*** Opening EXERCISE DATA ***

(** Writers that fill disjoint parts of [Ci], [Cx] do not disturb one
    another: whatever one of them wrote is there at the end. *)
Lemma fold_write_spec : forall ks Ci Cx,
  (forall k1 k2, In k1 ks -> In k2 ks -> k1 <> k2 ->
     start k1 + Z.of_nat (length (E k1)) <= start k2
     \/ start k2 + Z.of_nat (length (E k2)) <= start k1) ->
  let W := fold_left
             (fun C k => write_entries ctype (fst C) (snd C) (start k) (E k))
             ks (Ci, Cx) in
  forall k n e, In k ks -> nth_error (E k) n = Some e ->
    fst W (start k + Z.of_nat n) = fst e
    /\ snd W (start k + Z.of_nat n) = snd e.
Proof.
  induction ks as [| k0 ks IH] using rev_ind; intros Ci Cx Hapart W.
  - intros k n e [].
  - subst W. rewrite fold_left_app. cbn [fold_left].
    set (W0 := fold_left
                 (fun C k =>
                    write_entries ctype (fst C) (snd C) (start k) (E k))
                 ks (Ci, Cx)).
    destruct (write_entries_spec (E k0) (fst W0) (snd W0) (start k0))
      as [W1 W2].
    cbn zeta in W1, W2.
    intros k n e Hk He.
    destruct (K_eq_dec k k0) as [-> | Hne]; [apply W2; exact He | ].
    apply in_app_or in Hk. destruct Hk as [Hk | [Hk | []]];
      [ | congruence].
    assert (Hlt : (n < length (E k))%nat)
      by (apply nth_error_Some; rewrite He; discriminate).
    destruct (W1 (start k + Z.of_nat n)) as [E1 E2].
    { destruct (Hapart k k0) as [Ha | Ha]; try lia; try exact Hne.
      - apply in_or_app. left. exact Hk.
      - apply in_or_app. right. left. reflexivity. }
    rewrite E1, E2. apply (IH Ci Cx); [ | exact Hk | exact He].
    intros k1 k2 H1 H2. apply Hapart; apply in_or_app; left; assumption.
Qed.

End Writes.

Lemma sorted_nth_error {T : Type} (R : T -> T -> Prop) (l : list T) :
  StronglySorted R l ->
  forall n1 n2 a b, (n1 < n2)%nat ->
    nth_error l n1 = Some a -> nth_error l n2 = Some b -> R a b.
Proof.
  induction 1 as [| x l Hs IH HF]; intros n1 n2 a b Hlt H1 H2.
  - destruct n1; discriminate H1.
  - destruct n2 as [| n2]; [lia | ]. cbn in H2.
    destruct n1 as [| n1]; cbn in H1.
    + inversion H1; subst x. rewrite Forall_forall in HF. apply HF.
      eapply nth_error_In. exact H2.
    + apply (IH n1 n2); auto. lia.
Qed.

(** ** Headers *)

Lemma GBH_inj {T : Type} (X : matrix T) (k1 k2 : Z) :
  sparse_ok X -> 0 <= k1 < nvec X -> 0 <= k2 < nvec X ->
  GBH (h X) k1 = GBH (h X) k2 -> k1 = k2.
Proof.
  intros [Hh _] H1 H2. unfold GBH. destruct (h X) as [Xh | ]; [ | auto].
  intros E. destruct (Z.lt_trichotomy k1 k2) as [L | [L | L]]; [ | exact L | ].
  - specialize (Hh k1 k2). lia.
  - specialize (Hh k2 k1). lia.
Qed.

Section Header.

Variable T : Type.
Variable X : matrix T.
Variable Ch : option (array Z).
Variable Cnvec : Z.
Variable same_h : bool.
Variable C_to_X : option (array Z).
Hypothesis HX : sparse_ok X.
Hypothesis Hmap : map_ok X Ch Cnvec same_h C_to_X.

Local Abbreviation Xlo k := (fst (vector_of Ch (p X) same_h C_to_X k)).
Local Abbreviation Xhi k := (snd (vector_of Ch (p X) same_h C_to_X k)).

(** A coarse task gets a whole vector of [X], or nothing. *)
Lemma vector_of_ok (k : Z) :
  0 <= k < Cnvec -> range_ok (i X) (Xlo k) (Xhi k) 0 (vlen X).
Proof.
  intros Hk. unfold vector_of. destruct (Hmap k Hk) as [[Hr _] | [Hneg _]].
  - replace (vector_index Ch same_h C_to_X k >=? 0) with true
      by (symmetry; apply Z.geb_le; lia).
    cbn [fst snd]. apply HX. exact Hr.
  - replace (vector_index Ch same_h C_to_X k >=? 0) with false
      by (symmetry; rewrite Z.geb_leb; apply Z.leb_gt; lia).
    cbn [fst snd]. unfold range_ok, increasing, in_window.
    repeat split; intros; lia.
Qed.

Lemma vector_of_stored (k r q : Z) :
  0 <= k < Cnvec ->
  (Xlo k <= q < Xhi k /\ i X q = r) <-> stored_at X r (GBH Ch k) q.
Proof.
  intros Hk. unfold vector_of, stored_at.
  destruct (Hmap k Hk) as [[Hr Hn] | [Hneg Hno]].
  - replace (vector_index Ch same_h C_to_X k >=? 0) with true
      by (symmetry; apply Z.geb_le; lia).
    cbn [fst snd]. split.
    + intros [Hq Hi]. exists (vector_index Ch same_h C_to_X k). auto.
    + intros (kX & HkX & Hname & Hq & Hi).
      assert (kX = vector_index Ch same_h C_to_X k) as <-
        by (apply (GBH_inj X); auto; congruence).
      auto.
  - replace (vector_index Ch same_h C_to_X k >=? 0) with false
      by (symmetry; rewrite Z.geb_leb; apply Z.leb_gt; lia).
    cbn [fst snd]. split; [lia | ].
    intros (kX & HkX & Hname & _). exfalso. apply (Hno kX HkX Hname).
Qed.

End Header.

(** A part of a vector cut out by a window of rows. *)
Lemma window_range_ok (X : array Z) (lo hi tlo thi w0 l0 wlo wlen : Z) :
  range_ok X lo hi w0 l0 -> window_of X lo hi tlo thi wlo wlen ->
  range_ok X tlo thi wlo wlen.
Proof.
  intros (H1 & H2 & H3 & H4) (L1 & L2 & L3 & Hw). unfold range_ok.
  split; [exact L2 | ]. split; [lia | ]. split.
  - apply (increasing_sub X lo hi); auto.
  - intros q Hq. apply Hw; lia.
Qed.

(** ** Task lists *)

Lemma in_task_vectors (t : Task.GB_task_struct) (k : Z) :
  In k (task_vectors t) <-> Task.kfirst t <= k <= task_last t.
Proof.
  unfold task_vectors. rewrite in_map_iff. split.
  - intros (d & <- & Hd). apply in_zrange in Hd. lia.
  - intros Hk. exists (k - Task.kfirst t). split; [lia | ].
    apply in_zrange. lia.
Qed.

Lemma in_units (TaskList : array Task.GB_task_struct) (ntasks a k : Z) :
  In (a, k) (units TaskList ntasks)
  <-> 0 <= a < ntasks
      /\ Task.kfirst (TaskList a) <= k <= task_last (TaskList a).
Proof.
  unfold units. rewrite in_flat_map. split.
  - intros (a' & Ha & Hin). apply in_map_iff in Hin.
    destruct Hin as (k' & Heq & Hk'). inversion Heq; subst a' k'.
    apply in_zrange in Ha. apply in_task_vectors in Hk'. auto.
  - intros [Ha Hk]. exists a. split; [apply in_zrange; exact Ha | ].
    apply in_map. apply in_task_vectors. exact Hk.
Qed.

(** Phase 1 and the cumulative sum change the field [pC] of the
    descriptors and nothing else. *)
Lemma same_tasks_refl (TL : array Task.GB_task_struct) : same_tasks TL TL.
Proof. intros a. exists (Task.pC (TL a)). destruct (TL a); reflexivity. Qed.

Lemma same_tasks_units (TL1 TL2 : array Task.GB_task_struct) (ntasks : Z) :
  same_tasks TL1 TL2 -> units TL1 ntasks = units TL2 ntasks.
Proof.
  intros H. unfold units. apply flat_map_ext. intros a.
  destruct (H a) as [c ->]. reflexivity.
Qed.

Lemma same_tasks_fine_on (TL1 TL2 : array Task.GB_task_struct) (k a : Z) :
  same_tasks TL1 TL2 -> fine_on TL1 k a = fine_on TL2 k a.
Proof. intros H. unfold fine_on. destruct (H a) as [c ->]. reflexivity. Qed.

Lemma fine_on_spec (TL : array Task.GB_task_struct) (k a : Z) :
  fine_on TL k a = true
  <-> fine_task (TL a) = true /\ Task.kfirst (TL a) = k.
Proof. unfold fine_on. rewrite andb_true_iff, Z.eqb_eq. tauto. Qed.

Lemma existsb_same {T : Type} (f g : T -> bool) (l : list T) :
  (forall a, In a l -> f a = g a) -> existsb f l = existsb g l.
Proof.
  induction l as [| a l IH]; intros H; cbn; [reflexivity | ].
  rewrite (H a) by (left; reflexivity).
  rewrite IH by (intros b Hb; apply H; right; exact Hb). reflexivity.
Qed.

Lemma fold_left_same {S T : Type} (f g : S -> T -> S) (l : list T) :
  (forall acc a, In a l -> f acc a = g acc a) ->
  forall acc, fold_left f l acc = fold_left g l acc.
Proof.
  induction l as [| a l IH]; intros H acc; cbn; [reflexivity | ].
  rewrite (H acc a) by (left; reflexivity).
  apply IH. intros acc' b Hb. apply H. right. exact Hb.
Qed.

Lemma unit_eq_dec (u1 u2 : Z * Z) : {u1 = u2} + {u1 <> u2}.
Proof. decide equality; apply Z.eq_dec. Qed.

Section Tasks.

Variables atype btype ctype xtype ytype : Type.
Variable GB_GETA : array atype -> Z -> xtype.
Variable GB_GETB : array btype -> Z -> ytype.
Variable GB_BINOP : xtype -> ytype -> Z -> Z -> ctype.
Variable A : matrix atype.
Variable B : matrix btype.
Variable Mask : option (matrix Z * bool).
Variable Ch : option (array Z).
Variables Ch_is_Ah Ch_is_Bh Ch_is_Mh : bool.
Variables C_to_A C_to_B C_to_M : option (array Z).
Variable TaskList : array Task.GB_task_struct.
Variables ntasks Cnvec : Z.
Variable W : Z -> Z.

Local Abbreviation whole :=
  (coarse_slice atype btype A B Mask Ch Ch_is_Ah Ch_is_Bh Ch_is_Mh
     C_to_A C_to_B C_to_M).
Local Abbreviation slice_of :=
  (task_slice atype btype A B Mask Ch Ch_is_Ah Ch_is_Bh Ch_is_Mh
     C_to_A C_to_B C_to_M).
Local Abbreviation Mk := (mask_arrays Mask).
Local Abbreviation count_of s := (phase1_cjnz (i A) (i B) Mk s).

*** Closing EXERCISE DATA ***

== BRIEF ==
Return every line in the records that includes the string "Mask".

== RESPONSE ==
Variable Mask : option (matrix Z * bool).
  (coarse_slice atype btype A B Mask Ch Ch_is_Ah Ch_is_Bh Ch_is_Mh
  (task_slice atype btype A B Mask Ch Ch_is_Ah Ch_is_Bh Ch_is_Mh
Local Abbreviation Mk := (mask_arrays Mask).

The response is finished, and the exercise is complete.